### What the task asks
Please output every record exactly, keeping each line as it is.
BEGIN
Lemma table_local a v :
  Forall (λ p : pattern, ∀ id, match_path p.1.2 (rq_Path rq) = Some id → route_local (p.2 id))
    (table Error env pods a v).
Proof.
  unfold table. repeat (apply List.Forall_cons; [intros id|]); try apply Forall_nil_2;
    cbn [route_local fst snd]; intros Hm.
  - by intros; apply local_none.
  - intros w. apply local_away; [rewrite (match_one _ _ _ Hm); by left|].
    constructor; [apply setSigned_safe|constructor].
  - intros w. apply local_away; [rewrite (match_one _ _ _ Hm); by right; left|apply Callback_cookies].
  - intros _ _. eapply local_one; [done| |local_path]. constructor; [apply setSigned_safe|constructor].
  - intros u w. unfold home. simpl. case_match; (eapply local_one; [done|constructor|local_path]).
  - unfold requestForm. handler_local.
  - unfold fileRequest. intros u w. case_match; [|by apply local_none]. case_match; [by apply local_none|].
    apply local_finish. intros id'. by apply (local_query "mine?filed=").
  - unfold mine. handler_local.
  - unfold queue. handler_local.
  - unfold approve. handler_local.
  - unfold deny. handler_local.
  - unfold zones_page. handler_local.
  - unfold createZone. handler_local.
  - unfold cloneZone. handler_local.
  - unfold renameZone. handler_local.
  - unfold deleteZone. handler_local.
  - unfold defaultZone. handler_local.
  - unfold addZoneRule. handler_local.
  - intros u w. apply local_finish. intros _. apply back_local.
  - unfold workspaces. handler_local.
  - unfold assign. handler_local.
  - unfold grant_handler. handler_local.
  - unfold audit_page. handler_local.
Qed.

Lemma Require_local (a : Config) clock adm (h : Request → User → DB * nat → Response PageData * (DB * nat)) w :
  (∀ u w, all_local (h rq u w).1) → all_local (Require_ a clock adm h rq w).1.
Proof.
  intros Hh. unfold Require_. destruct (User_of a clock rq) as [u|].
  - repeat case_match; try by apply local_none. apply Hh.
  - case_match; [|by apply local_none]. eapply local_one; [done|constructor|]. by apply (local_query "login?next=").
Qed.

Lemma serve_local a v w resp w' :
  serve Error env pods a v rq w = (Some resp, w') → all_local resp.
Proof.
  unfold serve. destruct (Routes Error env pods a v rq) as [rt|] eqn:Er; [|done].
  apply Routes_in in Er as (p & id & Hin & _ & Hm & ->).
  pose proof (table_local a v) as Hl. rewrite Forall_forall in Hl. specialize (Hl p Hin id Hm).
  destruct (p.2 id) as [h|h|h]; simpl in Hl.
  - specialize (Hl w). destruct (h rq w). by intros [= <- <-].
  - pose proof (Require_local (a_c a) (v_now v) false h w Hl). destruct (Require_ _ _ _ _ _ _). by intros [= <- <-].
  - pose proof (Require_local (a_c a) (v_now v) true h w Hl). destruct (Require_ _ _ _ _ _ _). by intros [= <- <-].
Qed.

End request.

Lemma mux_error_ok P a v r h : reply_ok P h → reply_ok P (rp_Header (mux_error Error env pods a v r h)).
Proof.
  intros Hh. unfold mux_error. case_match; apply http_Error_ok; [done|].
  apply reply_ok_hset; [by set_solver|done|done].
Qed.

Lemma secure_ok P : reply_ok P (secure []).
Proof. split; [done|]. repeat constructor; done. Qed.

(** [C27] Whatever is asked, the reply carries the content security policy that forbids
scripts, framing and foreign form targets, forbids content sniffing and sends no referrer;
every cookie it sets is out of reach of scripts and of cross-site posts; and except at
[/login] and [/callback] a redirect stays on this origin. *)
Theorem replies_secured (a : Auth) (v : Visit) (r : Request) (w : DB * nat) :
  let h := rp_Header (ServeHTTP Error env pods a v r w).1 in
  kv_get h "Content-Security-Policy" = Some
    "default-src 'none'; style-src 'unsafe-inline'; form-action 'self'; frame-ancestors 'none'" ∧
  kv_get h "X-Content-Type-Options" = Some "nosniff" ∧ kv_get h "Referrer-Policy" = Some "no-referrer" ∧
  Forall (λ kv, kv.1 = "Set-Cookie" → HasSuffix kv.2 "; HttpOnly; SameSite=Lax" = true) h ∧
  (rq_Path r ∉ [["login"]; ["callback"]] →
   Forall (λ kv, kv.1 = "Location" → same_origin kv.2 = true) h).
Proof.
  set (P l := rq_Path r ∉ [["login"]; ["callback"]] → same_origin l = true).
  assert (reply_ok P (rp_Header (ServeHTTP Error env pods a v r w).1)) as [(Hc & Hx & Hr) Ho].
  { unfold ServeHTTP. destruct (serve Error env pods a v r w) as [[resp|] w'] eqn:Es; simpl.
    - apply serve_local in Es as [Hto Hck]. apply write_ok; [|done|apply secure_ok].
      intros to Hin Hpath. by apply redirect_local, Hto.
    - apply mux_error_ok, secure_ok. }
  simpl. split_and!; try done; [|intros Hpath]; (eapply Forall_impl; [exact Ho|]); intros kv [Hck Hloc]; [done|].
  intros Hl. by apply Hloc.
Qed.
End facts.

(** ** Concrete replies *)
#[local] Instance ascii_unicode : Unicode := {| map_unicode_ToLower s := s |}.
#[local] Instance demo_templates : Templates := {| ExecuteTemplate name d := Ok name |}.

Definition web_reply (r : Request) : Reply :=
  (ServeHTTP (λ _, "error") (demo_env 100 60) web_pods demo_auth demo_visit r (demo_db, 0)).1.

(** Logging out: the cookie it sets has no Max-Age, so the browser keeps it. *)
Example logout_reply :
  let rp := web_reply (demo_request "POST" ["logout"] [("csrf", b64 "random")]) in
  rp_Code rp = 302%Z ∧ kv_get (rp_Header rp) "Location" = Some "/" ∧
  kv_get (rp_Header rp) "Set-Cookie" = Some (sessionCookie +:+ "=" +:+
    ck_Value (setSigned demo_config sessionCookie no_user (-1)) +:+ "; Path=/; HttpOnly; SameSite=Lax") ∧
  rp_Code (web_reply (demo_request "PUT" ["zones"] [])) = 405%Z ∧
  kv_get (rp_Header (web_reply (demo_request "PUT" ["zones"] []))) "Allow" = Some "GET, HEAD, POST" ∧
  rp_Code (web_reply (demo_request "GET" ["nothing"] [])) = 404%Z.
Proof. vm_compute. split_and!; reflexivity. Qed.

Lemma replies_secured_witness :
  kv_get (rp_Header (web_reply file_r)) "Location" = Some ("/mine?filed=" +:+ demo_uuid 60) ∧
  Forall (λ kv, kv.1 = "Location" → same_origin kv.2 = true) (rp_Header (web_reply file_r)).
Proof.
  split; [vm_compute; reflexivity|].
  destruct (replies_secured (λ _, "error") (demo_env 100 60) web_pods demo_auth demo_visit file_r
    (demo_db, 0)) as (_ & _ & _ & _ & Hl).
  apply Hl. apply (bool_decide_unpack _). vm_compute. exact I.
Defined.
END
### Answer space
Lemma table_local a v :
  Forall (λ p : pattern, ∀ id, match_path p.1.2 (rq_Path rq) = Some id → route_local (p.2 id))
    (table Error env pods a v).
Proof.
  unfold table. repeat (apply List.Forall_cons; [intros id|]); try apply Forall_nil_2;
    cbn [route_local fst snd]; intros Hm.
  - by intros; apply local_none.
  - intros w. apply local_away; [rewrite (match_one _ _ _ Hm); by left|].
    constructor; [apply setSigned_safe|constructor].
  - intros w. apply local_away; [rewrite (match_one _ _ _ Hm); by right; left|apply Callback_cookies].
  - intros _ _. eapply local_one; [done| |local_path]. constructor; [apply setSigned_safe|constructor].
  - intros u w. unfold home. simpl. case_match; (eapply local_one; [done|constructor|local_path]).
  - unfold requestForm. handler_local.
  - unfold fileRequest. intros u w. case_match; [|by apply local_none]. case_match; [by apply local_none|].
    apply local_finish. intros id'. by apply (local_query "mine?filed=").
  - unfold mine. handler_local.
  - unfold queue. handler_local.
  - unfold approve. handler_local.
  - unfold deny. handler_local.
  - unfold zones_page. handler_local.
  - unfold createZone. handler_local.
  - unfold cloneZone. handler_local.
  - unfold renameZone. handler_local.
  - unfold deleteZone. handler_local.
  - unfold defaultZone. handler_local.
  - unfold addZoneRule. handler_local.
  - intros u w. apply local_finish. intros _. apply back_local.
  - unfold workspaces. handler_local.
  - unfold assign. handler_local.
  - unfold grant_handler. handler_local.
  - unfold audit_page. handler_local.
Qed.

Lemma Require_local (a : Config) clock adm (h : Request → User → DB * nat → Response PageData * (DB * nat)) w :
  (∀ u w, all_local (h rq u w).1) → all_local (Require_ a clock adm h rq w).1.
Proof.
  intros Hh. unfold Require_. destruct (User_of a clock rq) as [u|].
  - repeat case_match; try by apply local_none. apply Hh.
  - case_match; [|by apply local_none]. eapply local_one; [done|constructor|]. by apply (local_query "login?next=").
Qed.

Lemma serve_local a v w resp w' :
  serve Error env pods a v rq w = (Some resp, w') → all_local resp.
Proof.
  unfold serve. destruct (Routes Error env pods a v rq) as [rt|] eqn:Er; [|done].
  apply Routes_in in Er as (p & id & Hin & _ & Hm & ->).
  pose proof (table_local a v) as Hl. rewrite Forall_forall in Hl. specialize (Hl p Hin id Hm).
  destruct (p.2 id) as [h|h|h]; simpl in Hl.
  - specialize (Hl w). destruct (h rq w). by intros [= <- <-].
  - pose proof (Require_local (a_c a) (v_now v) false h w Hl). destruct (Require_ _ _ _ _ _ _). by intros [= <- <-].
  - pose proof (Require_local (a_c a) (v_now v) true h w Hl). destruct (Require_ _ _ _ _ _ _). by intros [= <- <-].
Qed.

End request.

Lemma mux_error_ok P a v r h : reply_ok P h → reply_ok P (rp_Header (mux_error Error env pods a v r h)).
Proof.
  intros Hh. unfold mux_error. case_match; apply http_Error_ok; [done|].
  apply reply_ok_hset; [by set_solver|done|done].
Qed.

Lemma secure_ok P : reply_ok P (secure []).
Proof. split; [done|]. repeat constructor; done. Qed.

(** [C27] Whatever is asked, the reply carries the content security policy that forbids
scripts, framing and foreign form targets, forbids content sniffing and sends no referrer;
every cookie it sets is out of reach of scripts and of cross-site posts; and except at
[/login] and [/callback] a redirect stays on this origin. *)
Theorem replies_secured (a : Auth) (v : Visit) (r : Request) (w : DB * nat) :
  let h := rp_Header (ServeHTTP Error env pods a v r w).1 in
  kv_get h "Content-Security-Policy" = Some
    "default-src 'none'; style-src 'unsafe-inline'; form-action 'self'; frame-ancestors 'none'" ∧
  kv_get h "X-Content-Type-Options" = Some "nosniff" ∧ kv_get h "Referrer-Policy" = Some "no-referrer" ∧
  Forall (λ kv, kv.1 = "Set-Cookie" → HasSuffix kv.2 "; HttpOnly; SameSite=Lax" = true) h ∧
  (rq_Path r ∉ [["login"]; ["callback"]] →
   Forall (λ kv, kv.1 = "Location" → same_origin kv.2 = true) h).
Proof.
  set (P l := rq_Path r ∉ [["login"]; ["callback"]] → same_origin l = true).
  assert (reply_ok P (rp_Header (ServeHTTP Error env pods a v r w).1)) as [(Hc & Hx & Hr) Ho].
  { unfold ServeHTTP. destruct (serve Error env pods a v r w) as [[resp|] w'] eqn:Es; simpl.
    - apply serve_local in Es as [Hto Hck]. apply write_ok; [|done|apply secure_ok].
      intros to Hin Hpath. by apply redirect_local, Hto.
    - apply mux_error_ok, secure_ok. }
  simpl. split_and!; try done; [|intros Hpath]; (eapply Forall_impl; [exact Ho|]); intros kv [Hck Hloc]; [done|].
  intros Hl. by apply Hloc.
Qed.
End facts.

(** ** Concrete replies *)
#[local] Instance ascii_unicode : Unicode := {| map_unicode_ToLower s := s |}.
#[local] Instance demo_templates : Templates := {| ExecuteTemplate name d := Ok name |}.

Definition web_reply (r : Request) : Reply :=
  (ServeHTTP (λ _, "error") (demo_env 100 60) web_pods demo_auth demo_visit r (demo_db, 0)).1.

(** Logging out: the cookie it sets has no Max-Age, so the browser keeps it. *)
Example logout_reply :
  let rp := web_reply (demo_request "POST" ["logout"] [("csrf", b64 "random")]) in
  rp_Code rp = 302%Z ∧ kv_get (rp_Header rp) "Location" = Some "/" ∧
  kv_get (rp_Header rp) "Set-Cookie" = Some (sessionCookie +:+ "=" +:+
    ck_Value (setSigned demo_config sessionCookie no_user (-1)) +:+ "; Path=/; HttpOnly; SameSite=Lax") ∧
  rp_Code (web_reply (demo_request "PUT" ["zones"] [])) = 405%Z ∧
  kv_get (rp_Header (web_reply (demo_request "PUT" ["zones"] []))) "Allow" = Some "GET, HEAD, POST" ∧
  rp_Code (web_reply (demo_request "GET" ["nothing"] [])) = 404%Z.
Proof. vm_compute. split_and!; reflexivity. Qed.

Lemma replies_secured_witness :
  kv_get (rp_Header (web_reply file_r)) "Location" = Some ("/mine?filed=" +:+ demo_uuid 60) ∧
  Forall (λ kv, kv.1 = "Location" → same_origin kv.2 = true) (rp_Header (web_reply file_r)).
Proof.
  split; [vm_compute; reflexivity|].
  destruct (replies_secured (λ _, "error") (demo_env 100 60) web_pods demo_auth demo_visit file_r
    (demo_db, 0)) as (_ & _ & _ & _ & Hl).
  apply Hl. apply (bool_decide_unpack _). vm_compute. exact I.
Defined.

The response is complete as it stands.